(* ===== verification/LocationAPI.v ===== *)
(** * gps/location/LocationAPI.cpp : the front of the adapters.

    A client is an object of LocationAPI.  What it asks is passed to the interface of the
    adapter that serves it; the libraries of the adapters are loaded when the first client
    needs them.  An object that is destroyed lives until all the adapters have removed it.

    A method runs under one lock and is one step.  The libraries that can be loaded are the
    parameter [e]; what the adapters are called with, the objects deleted and the calls of
    the framework are a log of events; what an interface returns is an argument. *)
From stdpp Require Import functions.
From S2P Require Import Prelude PbEnums LocApi LocApiBatch LocApiTrack LocAdapter.
Local Open Scope Z_scope.

(** The three interfaces. *)
Inductive iface := IGnss | IBatching | IGeofence.
#[export] Instance iface_dec : EqDecision iface.
Proof. solve_decision. Defined.

(** Which libraries load: those of the adapters, and liblocationservice_glue.so. *)
Record Libraries := { loads : iface → bool; glue : bool }.

Section api.
(** The structures that are only passed on to an adapter. *)
Context {Passed : Type}.

(** The calls of the interfaces that a method leads to. *)
Inductive adapter_call :=
  | CallStartTracking (c : client) (options : TrackingOptions)
  | CallStopTracking (c : client) (id : Z)
  | CallUpdateTrackingOptions (c : client) (id : Z) (options : TrackingOptions)
  | CallStartBatching (c : client) (options : BatchingOptions)
  | CallStopBatching (c : client) (id : Z)
  | CallUpdateBatchingOptions (c : client) (id : Z) (options : BatchingOptions)
  | CallGetBatchedLocations (c : client) (id count : Z)
  | CallAddGeofences (c : client) (options : list GeofenceOption) (info : list GeofenceInfo)
  | CallRemoveGeofences (c : client) (ids : list Z)
  | CallModifyGeofences (c : client) (ids : list Z) (options : list GeofenceOption)
  | CallPauseGeofences (c : client) (ids : list Z)
  | CallResumeGeofences (c : client) (ids : list Z)
  | CallGnssNiResponse (c : client) (id response : Z)
  | CallEnable (techType : Z)
  | CallDisable (id : Z)
  | CallGnssUpdateConfig (config : Passed)
  | CallGnssGetConfig (mask : Z)
  | CallGnssDeleteAidingData (data : Passed)
  | CallGnssUpdateSvConfig (constellationEnablementConfig blacklistSvConfig : Passed)
  | CallGnssUpdateSecondaryBandConfig (secondaryBandConfig : Passed)
  | CallSetConstrainedTunc (enable : bool) (tuncThreshold : Passed) (energyBudget : Z)
  | CallSetPositionAssistedClockEstimator (enable : bool)
  | CallConfigLeverArm (configInfo : Passed)
  | CallConfigRobustLocation (enable enableForE911 : bool)
  | CallConfigMinGpsWeek (minGpsWeek : Z)
  | CallConfigDeadReckoningEngineParams (dreConfig : Passed)
  | CallConfigEngineRunState (engType engState : Z).

(** The functions of the glue library. *)
Inductive glue_call :=
  | GlueEnableNetworkProvider | GlueDisableNetworkProvider | GlueStartNetworkLocation (callback : Z) | GlueStopNetworkLocation (callback : Z)
  | GlueSetOptInStatus (userConsent : bool).

Inductive event :=
  | EvInitialize (i : iface)
  | EvAddClient (i : iface) (c : client) (callbacks : LocationCallbacks)
  | EvRequestCapabilities (i : iface) (c : client)
  | EvRemoveClient (i : iface) (c : client)
  | EvSetControlCallbacks (callbacks : Z)
  | EvCall (i : iface) (call : adapter_call)
  | EvGlue (call : glue_call)
  | EvCreateOSFramework | EvDestroyOSFramework
  | EvDestroyComplete (callback : Z)   (* destroyCompleteCb is called *)
  | EvBadFunctionCall                  (* an empty std::function is called, which throws *)
  | EvDelete (c : client).

(** LocationAPIData and the other variables of the file; [objects] are the objects of
    LocationAPI, by their addresses; a callback given to destroy is a number, or none. *)
Record LocationAPIData := mkData {
  clientData : gmap client LocationCallbacks;
  destroyClientData : gmap client (Z * option Z);
  controlAPI : bool;
  controlCallbacks : Z;
  interface : iface → bool;
  loadFailed : iface → bool;
  gOSFrameworkRefCount : Z;
  objects : gset client;
  events : list event
}.

Definition gData : LocationAPIData := mkData ∅ ∅ false 0 (λ _, false) (λ _, false) 0 ∅ [].

Definition emit (v : event) (s : LocationAPIData) : LocationAPIData :=
  mkData (clientData s) (destroyClientData s) (controlAPI s) (controlCallbacks s) (interface s) (loadFailed s) (gOSFrameworkRefCount s) (objects s) (events s ++ [v]).
Definition set_clientData (m : gmap client LocationCallbacks) (s : LocationAPIData) : LocationAPIData :=
  mkData m (destroyClientData s) (controlAPI s) (controlCallbacks s) (interface s) (loadFailed s) (gOSFrameworkRefCount s) (objects s) (events s).
Definition set_destroyClientData (m : gmap client (Z * option Z)) (s : LocationAPIData) : LocationAPIData :=
  mkData (clientData s) m (controlAPI s) (controlCallbacks s) (interface s) (loadFailed s) (gOSFrameworkRefCount s) (objects s) (events s).
Definition set_control (b : bool) (callbacks : Z) (s : LocationAPIData) : LocationAPIData :=
  mkData (clientData s) (destroyClientData s) b callbacks (interface s) (loadFailed s) (gOSFrameworkRefCount s) (objects s) (events s).
Definition set_interface (i : iface) (s : LocationAPIData) : LocationAPIData :=
  mkData (clientData s) (destroyClientData s) (controlAPI s) (controlCallbacks s) (<[i := true]> (interface s)) (loadFailed s) (gOSFrameworkRefCount s) (objects s) (events s).
Definition set_loadFailed (i : iface) (s : LocationAPIData) : LocationAPIData :=
  mkData (clientData s) (destroyClientData s) (controlAPI s) (controlCallbacks s) (interface s) (<[i := true]> (loadFailed s)) (gOSFrameworkRefCount s) (objects s) (events s).
(** uint32_t gOSFrameworkRefCount += d *)
Definition add_ref (d : Z) (s : LocationAPIData) : LocationAPIData :=
  mkData (clientData s) (destroyClientData s) (controlAPI s) (controlCallbacks s) (interface s) (loadFailed s) ((gOSFrameworkRefCount s + d) mod 2 ^ 32) (objects s) (events s).
Definition new_object (c : client) (s : LocationAPIData) : LocationAPIData :=
  mkData (clientData s) (destroyClientData s) (controlAPI s) (controlCallbacks s) (interface s) (loadFailed s) (gOSFrameworkRefCount s) ({[c]} ∪ objects s) (events s).
(** delete this *)
Definition delete_object (c : client) (s : LocationAPIData) : LocationAPIData :=
  emit (EvDelete c) (mkData (clientData s) (destroyClientData s) (controlAPI s) (controlCallbacks s) (interface s) (loadFailed s) (gOSFrameworkRefCount s) (objects s ∖ {[c]}) (events s)).

Definition adapter_bit (i : iface) : Z := match i with IGnss => 1 | IBatching => 2 | IGeofence => 4 end.

Definition isGnssClient (cb : LocationCallbacks) : bool :=
  gnssNiCb cb || trackingCb cb || gnssLocationInfoCb cb || engineLocationsInfoCb cb || gnssSvCb cb || gnssNmeaCb cb ||
  gnssDataCb cb || gnssMeasurementsCb cb || locationSystemInfoCb cb.
Definition isBatchingClient (cb : LocationCallbacks) : bool := batchingCb cb.
Definition isGeofenceClient (cb : LocationCallbacks) : bool := geofenceBreachCb cb || geofenceStatusCb cb.

Definition is_client (i : iface) (cb : LocationCallbacks) : bool :=
  match i with IGnss => isGnssClient cb | IBatching => isBatchingClient cb | IGeofence => isGeofenceClient cb end.

(** The callbacks without which there is no client. *)
Definition mandatory (cb : LocationCallbacks) : bool := capabilitiesCb cb && responseCb cb && collectiveResponseCb cb.

Section methods.
Context (e : Libraries).

Definition createOSFrameworkInstance (s : LocationAPIData) : LocationAPIData := if glue e then emit EvCreateOSFramework s else s.
Definition destroyOSFrameworkInstance (s : LocationAPIData) : LocationAPIData := if glue e then emit EvDestroyOSFramework s else s.

(** loadLocationInterface, tried once. *)
Definition load_interface (i : iface) (s : LocationAPIData) : LocationAPIData :=
  if negb (interface s i) && negb (loadFailed s i) then
    if loads e i then emit (EvInitialize i) (set_interface i s) else set_loadFailed i s
  else s.

(** ** The life of a client *)

(** One interface in createInstance; [requested]: the capabilities have been requested. *)
Definition create_part (c : client) (cb : LocationCallbacks) (st : LocationAPIData * bool) (i : iface) : LocationAPIData * bool :=
  let '(s, requested) := st in
  if is_client i cb then
    let s := load_interface i s in
    if interface s i then
      let s := emit (EvAddClient i c cb) s in
      if requested then (s, requested) else (emit (EvRequestCapabilities i c) s, true)
    else (s, requested)
  else (s, requested).

(** [c] is the address of the new object. *)
Definition createInstance (c : client) (cb : LocationCallbacks) (s : LocationAPIData) : option client * LocationAPIData :=
  if mandatory cb then
    let s := add_ref 1 (new_object c s) in
    let s := if gOSFrameworkRefCount s =? 1 then createOSFrameworkInstance s else s in
    let '(s, _) := fold_left (create_part c cb) [IGnss; IBatching; IGeofence] (s, false) in
    (Some c, set_clientData (<[c := cb]> (clientData s)) s)
  else (None, s).

Definition update_part (c : client) (cb : LocationCallbacks) (s : LocationAPIData) (i : iface) : LocationAPIData :=
  if is_client i cb then
    let s := load_interface i s in
    if interface s i then emit (EvAddClient i c cb) s else s
  else s.

Definition updateCallbacks (c : client) (cb : LocationCallbacks) (s : LocationAPIData) : LocationAPIData :=
  if mandatory cb then
    let s := fold_left (update_part c cb) [IGnss; IBatching; IGeofence] s in
    set_clientData (<[c := cb]> (clientData s)) s
  else s.

(** The call of destroyCompleteCb and what comes after it, as it is written: the callback is
    called when it is empty, and the exception leaves the object undeleted. *)
Definition destroy_complete (cb : option Z) (c : client) (s : LocationAPIData) : LocationAPIData :=
  match cb with
  | None => emit EvBadFunctionCall s
  | Some _ => delete_object c s
  end.

Definition onRemoveClientCompleteCb (i : iface) (c : client) (s : LocationAPIData) : LocationAPIData :=
  match destroyClientData s !! c with
  | Some (mask, cb) =>
    let mask := Z.land mask (Z.lnot (adapter_bit i)) in
    if mask =? 0 then destroy_complete cb c (set_destroyClientData (delete c (destroyClientData s)) s)
    else set_destroyClientData (<[c := (mask, cb)]> (destroyClientData s)) s
  | None => s
  end.

(** The bits of the interfaces that are loaded. *)
Definition loaded_bit (s : LocationAPIData) (i : iface) : Z := if interface s i then adapter_bit i else 0.

Definition remove_part (c : client) (s : LocationAPIData) (i : iface) : LocationAPIData :=
  if interface s i then emit (EvRemoveClient i c) s else s.

Definition destroy (c : client) (destroyCompleteCb : option Z) (s : LocationAPIData) : LocationAPIData :=
  let '(s, invokeDestroyCb) :=
    match clientData s !! c with
    | Some _ =>
      let needToWait := interface s IGnss || interface s IBatching || interface s IGeofence in
      let mask := Z.lor (Z.lor (loaded_bit s IGnss) (loaded_bit s IBatching)) (loaded_bit s IGeofence) in
      let s := if negb (bool_decide (destroyCompleteCb = None)) && needToWait
               then set_destroyClientData (<[c := (mask, destroyCompleteCb)]> (destroyClientData s)) s else s in
      let s := fold_left (remove_part c) [IGnss; IBatching; IGeofence] s in
      (set_clientData (delete c (clientData s)) s, negb needToWait)
    | None => (s, false)
    end in
  let s := if gOSFrameworkRefCount s =? 1 then destroyOSFrameworkInstance s else s in
  let s := add_ref (-1) s in
  if invokeDestroyCb then destroy_complete destroyCompleteCb c s else s.

(** ** What is passed on *)

(** The interface is asked when it is there; [ret] is what it returns, 0 or NULL otherwise. *)
Definition pass (i : iface) (call : adapter_call) {R} (none ret : R) (s : LocationAPIData) : R * LocationAPIData :=
  if interface s i then (ret, emit (EvCall i call) s) else (none, s).

(** And only for a client that is in the table. *)
Definition pass_known (c : client) (i : iface) (call : adapter_call) {R} (none ret : R) (s : LocationAPIData) : R * LocationAPIData :=
  match clientData s !! c with Some _ => pass i call none ret s | None => (none, s) end.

---------------

Task to carry out:
Could you reproduce, exactly, every line above from the line with "Definition onRemoveClientCompleteCb (i" to the line with "if mask =? 0", and no other line? Both ends count.

Output below:
Definition onRemoveClientCompleteCb (i : iface) (c : client) (s : LocationAPIData) : LocationAPIData :=
  match destroyClientData s !! c with
  | Some (mask, cb) =>
    let mask := Z.land mask (Z.lnot (adapter_bit i)) in
    if mask =? 0 then destroy_complete cb c (set_destroyClientData (delete c (destroyClientData s)) s)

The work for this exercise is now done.